● **Problem details**
Please repeat the lines below, exactly and only, from the one that holds "(* ===== verification/Database.v ===== *)" through the one that holds "A transaction runs".

● **Records for this exercise**
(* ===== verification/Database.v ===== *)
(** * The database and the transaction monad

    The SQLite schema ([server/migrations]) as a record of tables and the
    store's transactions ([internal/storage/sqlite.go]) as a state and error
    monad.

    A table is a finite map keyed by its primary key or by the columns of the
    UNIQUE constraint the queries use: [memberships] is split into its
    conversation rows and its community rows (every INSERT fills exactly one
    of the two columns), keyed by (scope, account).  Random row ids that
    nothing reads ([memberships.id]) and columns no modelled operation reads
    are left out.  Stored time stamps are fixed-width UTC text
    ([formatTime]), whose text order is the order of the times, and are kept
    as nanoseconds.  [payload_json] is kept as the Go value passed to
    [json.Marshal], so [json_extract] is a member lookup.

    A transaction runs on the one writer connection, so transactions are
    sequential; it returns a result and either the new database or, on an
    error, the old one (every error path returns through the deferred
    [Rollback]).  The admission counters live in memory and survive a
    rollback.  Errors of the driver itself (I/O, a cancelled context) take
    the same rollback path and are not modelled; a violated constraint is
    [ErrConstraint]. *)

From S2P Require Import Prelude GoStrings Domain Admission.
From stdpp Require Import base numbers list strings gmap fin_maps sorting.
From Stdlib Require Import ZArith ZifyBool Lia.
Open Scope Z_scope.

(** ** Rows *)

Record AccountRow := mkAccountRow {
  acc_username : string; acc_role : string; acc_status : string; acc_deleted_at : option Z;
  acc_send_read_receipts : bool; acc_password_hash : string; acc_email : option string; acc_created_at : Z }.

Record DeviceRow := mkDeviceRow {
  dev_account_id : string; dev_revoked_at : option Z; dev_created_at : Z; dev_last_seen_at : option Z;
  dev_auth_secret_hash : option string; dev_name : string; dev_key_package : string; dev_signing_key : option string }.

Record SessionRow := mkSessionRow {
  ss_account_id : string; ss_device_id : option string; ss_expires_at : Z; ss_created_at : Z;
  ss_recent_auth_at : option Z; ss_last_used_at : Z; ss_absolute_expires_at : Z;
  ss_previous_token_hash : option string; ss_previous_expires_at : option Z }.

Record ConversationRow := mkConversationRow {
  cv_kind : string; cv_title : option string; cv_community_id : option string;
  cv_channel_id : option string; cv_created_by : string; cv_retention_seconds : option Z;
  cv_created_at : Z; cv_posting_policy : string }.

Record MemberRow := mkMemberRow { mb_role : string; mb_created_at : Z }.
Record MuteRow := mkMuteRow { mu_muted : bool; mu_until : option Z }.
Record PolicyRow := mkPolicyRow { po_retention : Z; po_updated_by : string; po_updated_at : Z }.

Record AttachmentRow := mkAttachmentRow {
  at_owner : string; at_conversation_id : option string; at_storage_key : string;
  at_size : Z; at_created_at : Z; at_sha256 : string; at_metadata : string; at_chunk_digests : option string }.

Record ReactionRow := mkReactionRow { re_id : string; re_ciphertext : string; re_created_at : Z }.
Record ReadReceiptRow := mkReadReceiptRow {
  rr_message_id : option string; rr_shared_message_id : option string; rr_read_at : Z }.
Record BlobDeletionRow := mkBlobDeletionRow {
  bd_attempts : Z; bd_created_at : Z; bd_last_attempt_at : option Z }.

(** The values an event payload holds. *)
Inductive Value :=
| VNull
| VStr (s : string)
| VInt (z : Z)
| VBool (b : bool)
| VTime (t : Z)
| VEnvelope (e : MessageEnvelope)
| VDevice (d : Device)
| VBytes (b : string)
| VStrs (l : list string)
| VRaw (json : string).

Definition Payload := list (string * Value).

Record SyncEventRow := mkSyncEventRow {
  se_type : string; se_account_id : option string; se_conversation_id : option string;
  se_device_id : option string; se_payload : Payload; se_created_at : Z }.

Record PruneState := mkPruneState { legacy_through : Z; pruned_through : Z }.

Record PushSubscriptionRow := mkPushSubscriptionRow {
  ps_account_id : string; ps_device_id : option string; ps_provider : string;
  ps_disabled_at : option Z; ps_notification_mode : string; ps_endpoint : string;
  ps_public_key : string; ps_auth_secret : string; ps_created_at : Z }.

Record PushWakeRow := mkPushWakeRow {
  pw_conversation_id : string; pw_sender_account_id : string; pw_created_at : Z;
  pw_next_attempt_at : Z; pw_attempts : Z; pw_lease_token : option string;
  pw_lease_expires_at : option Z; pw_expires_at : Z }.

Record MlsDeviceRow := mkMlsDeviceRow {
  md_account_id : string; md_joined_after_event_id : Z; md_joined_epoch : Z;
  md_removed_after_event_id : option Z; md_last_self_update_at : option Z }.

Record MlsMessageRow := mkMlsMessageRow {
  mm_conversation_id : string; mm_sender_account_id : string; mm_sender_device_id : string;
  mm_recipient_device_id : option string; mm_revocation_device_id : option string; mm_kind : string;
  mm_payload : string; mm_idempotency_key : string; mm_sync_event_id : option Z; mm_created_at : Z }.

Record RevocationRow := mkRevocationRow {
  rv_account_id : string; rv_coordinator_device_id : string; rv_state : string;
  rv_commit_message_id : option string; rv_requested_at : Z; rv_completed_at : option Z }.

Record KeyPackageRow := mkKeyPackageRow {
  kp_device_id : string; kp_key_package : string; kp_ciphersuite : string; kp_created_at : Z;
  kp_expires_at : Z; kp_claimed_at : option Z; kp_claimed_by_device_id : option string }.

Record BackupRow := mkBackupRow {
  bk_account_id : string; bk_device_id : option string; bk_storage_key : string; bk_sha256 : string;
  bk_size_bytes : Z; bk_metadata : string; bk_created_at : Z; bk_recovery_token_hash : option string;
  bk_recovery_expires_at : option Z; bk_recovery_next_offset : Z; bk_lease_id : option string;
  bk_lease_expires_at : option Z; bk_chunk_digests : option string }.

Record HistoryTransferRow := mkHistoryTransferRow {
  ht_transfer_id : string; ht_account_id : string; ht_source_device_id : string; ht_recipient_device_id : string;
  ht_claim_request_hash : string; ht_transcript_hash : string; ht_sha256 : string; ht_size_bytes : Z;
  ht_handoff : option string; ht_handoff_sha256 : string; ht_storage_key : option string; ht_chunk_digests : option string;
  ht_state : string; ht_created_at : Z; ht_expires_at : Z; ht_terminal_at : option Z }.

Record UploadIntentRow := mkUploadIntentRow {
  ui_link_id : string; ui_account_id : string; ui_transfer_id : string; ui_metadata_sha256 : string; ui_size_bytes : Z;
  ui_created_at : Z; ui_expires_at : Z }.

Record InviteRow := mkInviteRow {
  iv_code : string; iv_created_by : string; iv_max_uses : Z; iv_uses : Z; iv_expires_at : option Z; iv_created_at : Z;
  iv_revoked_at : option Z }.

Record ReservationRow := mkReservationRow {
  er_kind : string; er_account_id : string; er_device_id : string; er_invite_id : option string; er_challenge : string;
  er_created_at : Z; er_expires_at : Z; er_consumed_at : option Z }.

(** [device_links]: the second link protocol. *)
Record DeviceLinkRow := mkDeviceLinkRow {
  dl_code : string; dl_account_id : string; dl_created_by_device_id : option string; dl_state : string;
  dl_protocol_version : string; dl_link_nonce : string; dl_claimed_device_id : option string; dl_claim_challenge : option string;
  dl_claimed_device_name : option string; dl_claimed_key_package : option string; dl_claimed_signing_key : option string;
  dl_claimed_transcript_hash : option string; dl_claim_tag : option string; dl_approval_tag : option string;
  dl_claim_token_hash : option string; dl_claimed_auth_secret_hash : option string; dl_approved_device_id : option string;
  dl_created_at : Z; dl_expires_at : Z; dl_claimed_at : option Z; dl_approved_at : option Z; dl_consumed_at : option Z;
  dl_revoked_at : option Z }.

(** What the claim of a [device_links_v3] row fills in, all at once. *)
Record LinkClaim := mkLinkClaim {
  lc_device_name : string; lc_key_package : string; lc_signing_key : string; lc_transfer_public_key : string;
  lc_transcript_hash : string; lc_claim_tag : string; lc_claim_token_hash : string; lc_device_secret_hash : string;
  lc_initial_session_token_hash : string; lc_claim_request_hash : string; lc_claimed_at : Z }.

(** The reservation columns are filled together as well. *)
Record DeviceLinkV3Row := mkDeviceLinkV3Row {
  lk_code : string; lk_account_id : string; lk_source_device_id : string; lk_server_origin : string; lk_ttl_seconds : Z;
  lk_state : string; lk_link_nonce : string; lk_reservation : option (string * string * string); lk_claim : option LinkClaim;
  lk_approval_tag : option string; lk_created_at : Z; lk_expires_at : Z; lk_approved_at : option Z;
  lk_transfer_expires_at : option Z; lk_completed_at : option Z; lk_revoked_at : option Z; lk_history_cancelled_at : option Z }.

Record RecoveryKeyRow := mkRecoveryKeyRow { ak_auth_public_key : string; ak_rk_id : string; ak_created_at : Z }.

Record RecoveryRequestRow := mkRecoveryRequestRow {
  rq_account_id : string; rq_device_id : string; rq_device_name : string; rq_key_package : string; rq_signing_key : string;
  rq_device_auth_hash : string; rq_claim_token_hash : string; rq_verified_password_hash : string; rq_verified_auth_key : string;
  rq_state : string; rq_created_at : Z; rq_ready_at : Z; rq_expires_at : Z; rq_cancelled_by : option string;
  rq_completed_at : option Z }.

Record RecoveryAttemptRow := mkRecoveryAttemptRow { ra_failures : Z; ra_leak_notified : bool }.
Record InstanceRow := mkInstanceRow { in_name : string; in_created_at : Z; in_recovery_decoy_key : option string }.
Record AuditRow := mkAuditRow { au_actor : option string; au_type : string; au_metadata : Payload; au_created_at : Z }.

==

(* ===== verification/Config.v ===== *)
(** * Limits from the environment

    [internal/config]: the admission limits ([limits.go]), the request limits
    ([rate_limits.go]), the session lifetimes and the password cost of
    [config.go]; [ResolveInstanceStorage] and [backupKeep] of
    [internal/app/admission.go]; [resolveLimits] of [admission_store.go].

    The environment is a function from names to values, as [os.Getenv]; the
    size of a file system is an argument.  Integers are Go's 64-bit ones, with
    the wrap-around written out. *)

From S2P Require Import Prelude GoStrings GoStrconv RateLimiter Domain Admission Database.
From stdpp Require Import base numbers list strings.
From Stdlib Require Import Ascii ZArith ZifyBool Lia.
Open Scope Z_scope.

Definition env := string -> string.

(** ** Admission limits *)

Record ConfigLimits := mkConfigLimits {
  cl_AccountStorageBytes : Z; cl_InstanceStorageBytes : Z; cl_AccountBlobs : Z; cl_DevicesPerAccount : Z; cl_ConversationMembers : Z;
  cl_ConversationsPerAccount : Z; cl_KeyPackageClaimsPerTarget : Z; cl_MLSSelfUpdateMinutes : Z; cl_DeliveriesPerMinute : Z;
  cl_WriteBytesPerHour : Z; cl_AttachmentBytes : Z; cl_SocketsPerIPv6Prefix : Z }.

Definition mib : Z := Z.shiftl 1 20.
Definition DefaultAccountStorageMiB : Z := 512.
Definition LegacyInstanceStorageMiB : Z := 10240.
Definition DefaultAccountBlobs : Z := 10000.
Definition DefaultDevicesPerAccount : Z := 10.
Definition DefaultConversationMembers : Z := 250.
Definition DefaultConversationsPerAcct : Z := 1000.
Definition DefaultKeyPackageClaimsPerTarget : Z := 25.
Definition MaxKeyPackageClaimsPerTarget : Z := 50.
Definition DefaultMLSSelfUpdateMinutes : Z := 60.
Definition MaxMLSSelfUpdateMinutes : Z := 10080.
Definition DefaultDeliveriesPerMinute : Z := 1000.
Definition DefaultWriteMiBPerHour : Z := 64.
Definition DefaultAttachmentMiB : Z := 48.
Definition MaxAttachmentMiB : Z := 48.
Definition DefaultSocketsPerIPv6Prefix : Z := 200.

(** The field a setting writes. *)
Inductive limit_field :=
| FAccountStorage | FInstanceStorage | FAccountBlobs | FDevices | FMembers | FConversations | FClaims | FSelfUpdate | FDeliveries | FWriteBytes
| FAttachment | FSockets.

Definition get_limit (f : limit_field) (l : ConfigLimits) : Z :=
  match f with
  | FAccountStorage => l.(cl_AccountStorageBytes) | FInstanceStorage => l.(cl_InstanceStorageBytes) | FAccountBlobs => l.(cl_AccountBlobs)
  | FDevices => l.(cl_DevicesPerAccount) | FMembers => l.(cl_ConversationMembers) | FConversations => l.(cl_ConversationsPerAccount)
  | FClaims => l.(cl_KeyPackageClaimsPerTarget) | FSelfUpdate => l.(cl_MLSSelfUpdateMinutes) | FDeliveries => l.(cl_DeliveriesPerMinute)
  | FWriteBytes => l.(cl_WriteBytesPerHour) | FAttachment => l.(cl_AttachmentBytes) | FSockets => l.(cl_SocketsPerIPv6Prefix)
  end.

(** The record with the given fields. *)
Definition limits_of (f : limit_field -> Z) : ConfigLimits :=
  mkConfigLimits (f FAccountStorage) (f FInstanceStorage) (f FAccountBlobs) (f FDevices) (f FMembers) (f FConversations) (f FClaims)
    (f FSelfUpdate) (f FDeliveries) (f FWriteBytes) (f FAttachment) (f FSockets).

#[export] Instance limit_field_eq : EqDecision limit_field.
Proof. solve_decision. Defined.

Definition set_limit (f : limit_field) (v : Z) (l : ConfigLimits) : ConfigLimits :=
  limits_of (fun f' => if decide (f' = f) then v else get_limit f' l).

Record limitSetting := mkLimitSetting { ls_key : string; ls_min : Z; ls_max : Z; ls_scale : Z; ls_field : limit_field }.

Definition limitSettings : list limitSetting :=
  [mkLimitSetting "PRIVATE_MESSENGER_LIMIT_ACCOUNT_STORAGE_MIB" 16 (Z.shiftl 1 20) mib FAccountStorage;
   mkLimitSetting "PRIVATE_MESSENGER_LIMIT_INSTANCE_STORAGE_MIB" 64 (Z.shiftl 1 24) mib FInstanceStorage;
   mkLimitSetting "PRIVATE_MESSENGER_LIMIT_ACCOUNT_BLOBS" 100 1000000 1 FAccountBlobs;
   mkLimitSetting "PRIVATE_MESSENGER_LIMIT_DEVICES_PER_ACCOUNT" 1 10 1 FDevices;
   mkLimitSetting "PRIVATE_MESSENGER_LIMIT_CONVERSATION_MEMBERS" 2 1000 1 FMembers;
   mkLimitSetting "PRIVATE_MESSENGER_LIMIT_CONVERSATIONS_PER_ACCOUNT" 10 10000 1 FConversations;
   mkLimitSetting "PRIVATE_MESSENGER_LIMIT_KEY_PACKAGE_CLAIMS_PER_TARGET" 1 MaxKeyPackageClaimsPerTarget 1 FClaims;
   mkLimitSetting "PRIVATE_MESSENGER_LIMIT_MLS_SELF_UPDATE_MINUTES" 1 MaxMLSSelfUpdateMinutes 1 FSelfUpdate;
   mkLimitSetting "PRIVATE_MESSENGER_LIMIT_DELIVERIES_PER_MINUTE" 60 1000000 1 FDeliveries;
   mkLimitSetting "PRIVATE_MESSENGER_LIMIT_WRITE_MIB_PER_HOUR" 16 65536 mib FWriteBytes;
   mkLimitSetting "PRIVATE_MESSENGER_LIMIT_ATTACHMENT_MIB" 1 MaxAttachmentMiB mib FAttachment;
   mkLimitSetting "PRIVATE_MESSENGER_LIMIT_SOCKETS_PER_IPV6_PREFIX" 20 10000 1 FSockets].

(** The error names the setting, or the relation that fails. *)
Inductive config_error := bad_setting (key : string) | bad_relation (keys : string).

● **Result below**
(* ===== verification/Database.v ===== *)
(** * The database and the transaction monad

    The SQLite schema ([server/migrations]) as a record of tables and the
    store's transactions ([internal/storage/sqlite.go]) as a state and error
    monad.

    A table is a finite map keyed by its primary key or by the columns of the
    UNIQUE constraint the queries use: [memberships] is split into its
    conversation rows and its community rows (every INSERT fills exactly one
    of the two columns), keyed by (scope, account).  Random row ids that
    nothing reads ([memberships.id]) and columns no modelled operation reads
    are left out.  Stored time stamps are fixed-width UTC text
    ([formatTime]), whose text order is the order of the times, and are kept
    as nanoseconds.  [payload_json] is kept as the Go value passed to
    [json.Marshal], so [json_extract] is a member lookup.

    A transaction runs on the one writer connection, so transactions are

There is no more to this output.